The principal intended beneficiaries of the research carried out in the project are industries in the domain of processor and embedded system design and reconfigurable logic.
To achieve this impact, we have established contacts with some potential industrial collaborators, including Intel, Xilinx, and STMicroelectronics. The established long-term relationships between the partners and ARM (for example, Southampton has particularly strong links with ARM Ltd. through the ARM-ECS Research Centre, co-directed by Al-Hashimi), as well as the focus on ARM technology in the project platforms, will also ensure their involvement in the project from the start.
Outside the scope of our direct industrial collaborators, we will continually conduct research into the system design industry ourselves in order to identify hotspots and niches where the hardware, tools and services developed in this project could contribute to make improvements and will invite such industry to become involved in the project.
This approach, which prioritizes companies active in the UK, will allow these to exploit the project results to position themselves competitively in a market that is likely to prove highly relevant in the next decades, with a beneficial impact on the UK economy.
The timeliness of the project is crucial in this context: the path to commercialisation for many-core systems is currently at a stage where the development of fundamental mechanisms is highly relevant. The choice of implementing our approach on two platforms at different levels of development reflects the aim to maximise impact: the SpiNNaker implementation will illustrate the effectiveness of the mechanisms on existing technology (ARM cores), showing potential benefits within a shorter timescale, whereas the custom board implementation will investigate more novel architectures to illustrate a longer-term path to the design of many-core systems.
The skills developed by the RAs and academics involved in the project will also represent a strong knowledge base in the domain that will be transmitted to future generations of engineers through teaching, both at the PhD, taught postgraduate and at undergraduate level.

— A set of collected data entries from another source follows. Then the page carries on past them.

Lemma HTTP_tag x : Forall is_byte x -> length x = 4%nat ->
  (i32 (le_val x) =? tag "HTTP") = bool_decide (x = bytes_of_string "HTTP").
Proof.
  intros Hx Hl. assert (Hh : Forall is_byte (bytes_of_string "HTTP")) by (unfold is_byte; repeat constructor; lia).
  change (tag "HTTP") with (i32 (le_val (bytes_of_string "HTTP"))).
  destruct (four_bytes_eq x (bytes_of_string "HTTP") Hx Hh Hl eq_refl) as [E1 E2].
  destruct (Z.eqb_spec (i32 (le_val x)) (i32 (le_val (bytes_of_string "HTTP")))) as [E|E].
  - by rewrite bool_decide_eq_true_2 by auto.
  - by rewrite bool_decide_eq_false_2 by auto.
Qed.

(** The protocol, on a text of bytes without NUL. *)
Lemma http_parse_protocol_ref h pre s z req :
  at_pos h pre (s ++ 0 :: z) -> 0 ∉ s -> Forall is_byte s -> pos (pre ++ s) <= INT_MAX ->
  match ref_protocol s with
  | None => http_parse_protocol b req h (pos pre) (pos (pre ++ s)) = Ok (0, req, h, pos pre)
  | Some (proto, rest) =>
      s = proto ++ CR :: rest /\
      exists ret h', http_parse_protocol b req h (pos pre) (pos (pre ++ s)) =
          Ok (ret, set_protocol req (Ptr b (pos pre)), h', pos (pre ++ proto ++ [0]) + 1) /\
        at_pos h' (pre ++ proto ++ [0]) (rest ++ 0 :: z) /\ same_others h h' /\
        str_in (pre ++ proto ++ [0]) (pos pre) proto
  end.
Proof.
  unfold ref_protocol, http_parse_protocol, UNLIKELY. intros Hb H0 Hf Hmax. rewrite u64_len by done.
  destruct (Nat.ltb_spec (length s) 11), (Z.ltb_spec (Z.of_nat (length s)) 11); try done; try lia.
  destruct (split_at CR s) as [ [proto rest] |] eqn:E; cbn [mbind option_bind].
  2: { apply split_at_none in E. by rewrite (strchr_nowhere h pre s CR z Hb), bind_ok. }
  apply split_at_some in E as [Hs Hcr]. subst s. assert (0 ∉ proto) by set_solver.
  pose proof Hb as Hb'. rewrite <- app_assoc in Hb'. cbn [app] in Hb'.
  rewrite (strchr_here h pre proto CR _ Hb'), bind_ok by done.
  set (s := proto ++ CR :: rest) in *.
  assert (Hs4 : at_pos h pre (take 4 s ++ drop 4 s ++ 0 :: z)) by (rewrite app_assoc, take_drop; done).
  rewrite (str_to_int32_at h pre (take 4 s) _ Hs4), bind_ok by (rewrite length_take; lia).
  rewrite HTTP_tag by (try apply Forall_take; done || rewrite length_take; lia).
  destruct (bool_decide (take 4 s = bytes_of_string "HTTP")); [|done]. cbn [negb]. split; [done|].
  destruct (put_at h pre proto CR (rest ++ 0 :: z) 0 Hb') as (h1 & -> & Hb1 & S1). rewrite bind_ok.
  eexists _, h1. split; [do 2 f_equal; rewrite !pos_app; unfold pos; simpl; lia|].
  split; [done|]. split; [done|]. by apply str_in_intro.
Qed.

(** ** Reading back *)

Lemma pairs_read_back h pre suf kv kv' ps strs :
  at_pos h pre suf -> extends kv kv' [] ps -> Forall2 (pair_in pre) ps strs ->
  pair_strings (mem h) kv' = Ok <$> take (Z.to_nat (kv_capacity kv)) strs.
Proof.
  intros Hb (Hl & _ & _) HF. cbn [app] in Hl. set (n := Z.to_nat (kv_capacity kv)) in *.
  apply (Forall2_take _ _ _ n) in HF. revert HF. generalize (take n ps) (take n strs) Hl.
  clear -Hb. intros ps strs (Hs & (rest & Hp) & _ & _) HF. unfold pair_strings. rewrite Hs, Hp, Nat2Z.id.
  rewrite take_app_length' by by rewrite length_fmap.
  clear Hs Hp. induction HF as [|p [k v] ps strs (ok & ov & Hk & Sk & Hv & Sv) HF IH]; [done|].
  cbn [fmap list_fmap]. f_equal; [|exact IH]. cbn [of_option]. rewrite bind_ok, Hk, Hv.
  by rewrite (str_in_load h pre suf ok k Hb Sk), bind_ok, (str_in_load h pre suf ov v Hb Sv), bind_ok.
Qed.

To approach a more general public, we will create a website that will promote and explain the project. Project related events, such as meetings, workshops and documents will be made available for download. In addition, we will provide media-related material, such as diagrams, abstracts and animations, which aim to explain to the public the challenges of current electronic design as well as our approaches to overcome them.
In order to reach a broad audience, we will use existing platforms and events to promote our research, such as national science and engineering events (e.g. House of Lords annual event, National Science week), open science events and science at schools.